## INPUT
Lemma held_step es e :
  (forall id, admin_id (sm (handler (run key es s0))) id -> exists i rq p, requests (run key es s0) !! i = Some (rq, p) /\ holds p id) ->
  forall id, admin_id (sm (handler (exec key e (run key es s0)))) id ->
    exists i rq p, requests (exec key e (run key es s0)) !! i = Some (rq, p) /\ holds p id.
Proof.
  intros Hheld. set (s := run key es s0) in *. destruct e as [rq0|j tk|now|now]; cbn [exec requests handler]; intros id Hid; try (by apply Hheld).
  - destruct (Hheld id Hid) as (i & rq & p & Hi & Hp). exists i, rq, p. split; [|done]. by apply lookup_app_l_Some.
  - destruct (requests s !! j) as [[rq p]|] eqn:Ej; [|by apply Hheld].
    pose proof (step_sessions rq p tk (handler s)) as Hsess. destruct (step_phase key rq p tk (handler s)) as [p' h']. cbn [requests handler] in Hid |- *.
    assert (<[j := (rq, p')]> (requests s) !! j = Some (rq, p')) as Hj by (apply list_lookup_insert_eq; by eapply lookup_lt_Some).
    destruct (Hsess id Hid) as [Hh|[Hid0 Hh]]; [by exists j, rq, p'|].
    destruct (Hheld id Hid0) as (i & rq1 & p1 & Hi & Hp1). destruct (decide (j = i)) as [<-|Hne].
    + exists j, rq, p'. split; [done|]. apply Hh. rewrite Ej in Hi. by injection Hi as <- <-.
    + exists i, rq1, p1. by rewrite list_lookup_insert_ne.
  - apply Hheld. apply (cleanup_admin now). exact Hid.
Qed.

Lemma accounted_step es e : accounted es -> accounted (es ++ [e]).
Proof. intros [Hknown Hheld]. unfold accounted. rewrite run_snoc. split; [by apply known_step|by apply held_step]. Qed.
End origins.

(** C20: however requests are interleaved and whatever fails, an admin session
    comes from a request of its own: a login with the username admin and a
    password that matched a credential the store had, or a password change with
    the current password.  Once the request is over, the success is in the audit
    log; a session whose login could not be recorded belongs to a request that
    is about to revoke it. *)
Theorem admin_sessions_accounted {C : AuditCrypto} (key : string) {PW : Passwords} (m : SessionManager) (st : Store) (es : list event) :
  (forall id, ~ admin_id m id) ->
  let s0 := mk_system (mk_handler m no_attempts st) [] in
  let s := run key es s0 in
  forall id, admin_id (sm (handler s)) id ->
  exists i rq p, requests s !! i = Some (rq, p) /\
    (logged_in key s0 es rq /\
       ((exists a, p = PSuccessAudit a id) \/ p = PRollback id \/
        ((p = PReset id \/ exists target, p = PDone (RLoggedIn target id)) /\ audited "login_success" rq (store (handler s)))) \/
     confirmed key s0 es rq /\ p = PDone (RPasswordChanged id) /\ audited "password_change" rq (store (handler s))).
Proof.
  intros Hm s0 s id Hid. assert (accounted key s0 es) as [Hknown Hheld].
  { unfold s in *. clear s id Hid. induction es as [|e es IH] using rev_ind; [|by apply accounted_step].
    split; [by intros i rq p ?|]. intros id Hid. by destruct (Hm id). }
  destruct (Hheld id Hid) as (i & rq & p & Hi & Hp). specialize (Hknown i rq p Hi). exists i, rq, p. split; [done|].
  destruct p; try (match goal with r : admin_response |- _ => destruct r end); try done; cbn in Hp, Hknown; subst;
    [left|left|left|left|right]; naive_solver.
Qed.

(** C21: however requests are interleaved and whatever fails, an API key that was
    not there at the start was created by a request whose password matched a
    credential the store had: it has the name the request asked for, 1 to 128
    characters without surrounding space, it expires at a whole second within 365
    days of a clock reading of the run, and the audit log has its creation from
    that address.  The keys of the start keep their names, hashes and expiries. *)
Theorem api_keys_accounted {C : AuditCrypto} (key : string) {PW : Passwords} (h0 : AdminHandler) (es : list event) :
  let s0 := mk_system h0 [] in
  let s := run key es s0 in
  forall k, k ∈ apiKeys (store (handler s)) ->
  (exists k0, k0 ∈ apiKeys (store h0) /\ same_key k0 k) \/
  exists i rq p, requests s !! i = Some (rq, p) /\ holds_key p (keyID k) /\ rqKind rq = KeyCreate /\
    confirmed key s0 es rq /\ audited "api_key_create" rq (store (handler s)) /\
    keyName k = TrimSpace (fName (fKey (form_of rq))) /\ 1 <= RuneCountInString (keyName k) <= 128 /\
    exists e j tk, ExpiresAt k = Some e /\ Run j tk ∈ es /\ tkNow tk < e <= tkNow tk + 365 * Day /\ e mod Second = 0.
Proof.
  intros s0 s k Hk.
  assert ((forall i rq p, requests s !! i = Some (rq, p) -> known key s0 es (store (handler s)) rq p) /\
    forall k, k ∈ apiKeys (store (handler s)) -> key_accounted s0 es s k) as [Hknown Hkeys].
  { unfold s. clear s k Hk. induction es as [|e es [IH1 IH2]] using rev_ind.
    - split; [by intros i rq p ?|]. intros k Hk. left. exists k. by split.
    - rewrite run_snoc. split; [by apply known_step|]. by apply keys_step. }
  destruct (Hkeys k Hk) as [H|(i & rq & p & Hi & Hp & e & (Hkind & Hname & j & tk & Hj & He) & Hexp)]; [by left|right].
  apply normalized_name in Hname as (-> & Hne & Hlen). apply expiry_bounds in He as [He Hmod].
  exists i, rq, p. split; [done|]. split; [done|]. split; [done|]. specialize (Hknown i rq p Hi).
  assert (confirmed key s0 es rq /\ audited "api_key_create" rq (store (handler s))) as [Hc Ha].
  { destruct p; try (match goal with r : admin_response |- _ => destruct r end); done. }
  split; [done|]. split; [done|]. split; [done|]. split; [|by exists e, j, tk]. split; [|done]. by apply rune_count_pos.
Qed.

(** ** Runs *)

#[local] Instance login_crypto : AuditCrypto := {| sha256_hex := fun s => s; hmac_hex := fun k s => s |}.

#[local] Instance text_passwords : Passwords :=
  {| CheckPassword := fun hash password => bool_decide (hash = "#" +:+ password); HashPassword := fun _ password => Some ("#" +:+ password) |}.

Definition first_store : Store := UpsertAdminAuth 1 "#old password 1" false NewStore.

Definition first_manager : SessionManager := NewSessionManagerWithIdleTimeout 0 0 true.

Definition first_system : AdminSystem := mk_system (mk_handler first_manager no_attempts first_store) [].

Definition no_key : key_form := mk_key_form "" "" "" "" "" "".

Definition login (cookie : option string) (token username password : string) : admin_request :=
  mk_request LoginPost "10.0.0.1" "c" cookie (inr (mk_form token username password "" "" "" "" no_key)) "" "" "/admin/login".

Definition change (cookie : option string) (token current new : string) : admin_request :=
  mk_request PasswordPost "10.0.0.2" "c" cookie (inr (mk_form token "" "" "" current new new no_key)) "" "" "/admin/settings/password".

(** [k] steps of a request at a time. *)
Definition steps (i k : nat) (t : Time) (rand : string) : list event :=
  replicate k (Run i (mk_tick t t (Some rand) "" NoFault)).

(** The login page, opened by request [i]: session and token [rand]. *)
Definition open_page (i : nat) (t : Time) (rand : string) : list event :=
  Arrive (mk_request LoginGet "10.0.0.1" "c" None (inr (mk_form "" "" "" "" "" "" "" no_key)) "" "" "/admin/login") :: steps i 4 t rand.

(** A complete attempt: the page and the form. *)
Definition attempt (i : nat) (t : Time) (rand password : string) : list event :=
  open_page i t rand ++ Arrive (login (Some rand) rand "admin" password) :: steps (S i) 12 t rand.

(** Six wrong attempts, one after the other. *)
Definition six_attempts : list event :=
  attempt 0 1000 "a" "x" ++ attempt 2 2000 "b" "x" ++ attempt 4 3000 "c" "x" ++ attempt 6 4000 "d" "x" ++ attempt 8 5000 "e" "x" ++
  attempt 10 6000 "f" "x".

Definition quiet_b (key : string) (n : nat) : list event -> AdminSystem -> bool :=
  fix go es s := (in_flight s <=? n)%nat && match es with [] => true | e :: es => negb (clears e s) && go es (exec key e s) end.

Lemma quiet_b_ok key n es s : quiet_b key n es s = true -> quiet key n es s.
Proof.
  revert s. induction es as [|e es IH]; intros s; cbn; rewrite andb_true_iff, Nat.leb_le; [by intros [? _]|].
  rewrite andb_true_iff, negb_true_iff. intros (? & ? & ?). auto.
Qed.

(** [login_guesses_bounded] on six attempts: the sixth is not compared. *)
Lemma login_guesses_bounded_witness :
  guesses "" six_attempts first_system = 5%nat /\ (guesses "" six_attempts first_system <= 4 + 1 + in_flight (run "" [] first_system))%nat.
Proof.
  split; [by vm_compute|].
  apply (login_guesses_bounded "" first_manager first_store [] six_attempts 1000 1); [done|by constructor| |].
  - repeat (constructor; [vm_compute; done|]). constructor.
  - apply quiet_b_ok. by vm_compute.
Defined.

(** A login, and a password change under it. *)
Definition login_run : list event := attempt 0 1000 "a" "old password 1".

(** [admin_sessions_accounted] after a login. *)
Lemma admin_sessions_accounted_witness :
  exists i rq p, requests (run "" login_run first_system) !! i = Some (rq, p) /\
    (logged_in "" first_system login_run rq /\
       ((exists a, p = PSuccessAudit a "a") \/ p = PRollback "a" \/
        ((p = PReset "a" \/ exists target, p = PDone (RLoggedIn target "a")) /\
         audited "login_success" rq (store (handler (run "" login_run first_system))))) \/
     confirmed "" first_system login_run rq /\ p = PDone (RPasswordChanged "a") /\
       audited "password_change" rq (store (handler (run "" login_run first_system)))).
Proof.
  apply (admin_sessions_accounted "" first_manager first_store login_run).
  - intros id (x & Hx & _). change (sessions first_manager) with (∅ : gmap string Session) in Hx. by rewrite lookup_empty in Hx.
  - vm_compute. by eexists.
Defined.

## WORK REQUEST
Extract each line from the listing that holds the word "after".

## RESULT FOR THIS TASK
(** Six wrong attempts, one after the other. *)
(** [admin_sessions_accounted] after a login. *)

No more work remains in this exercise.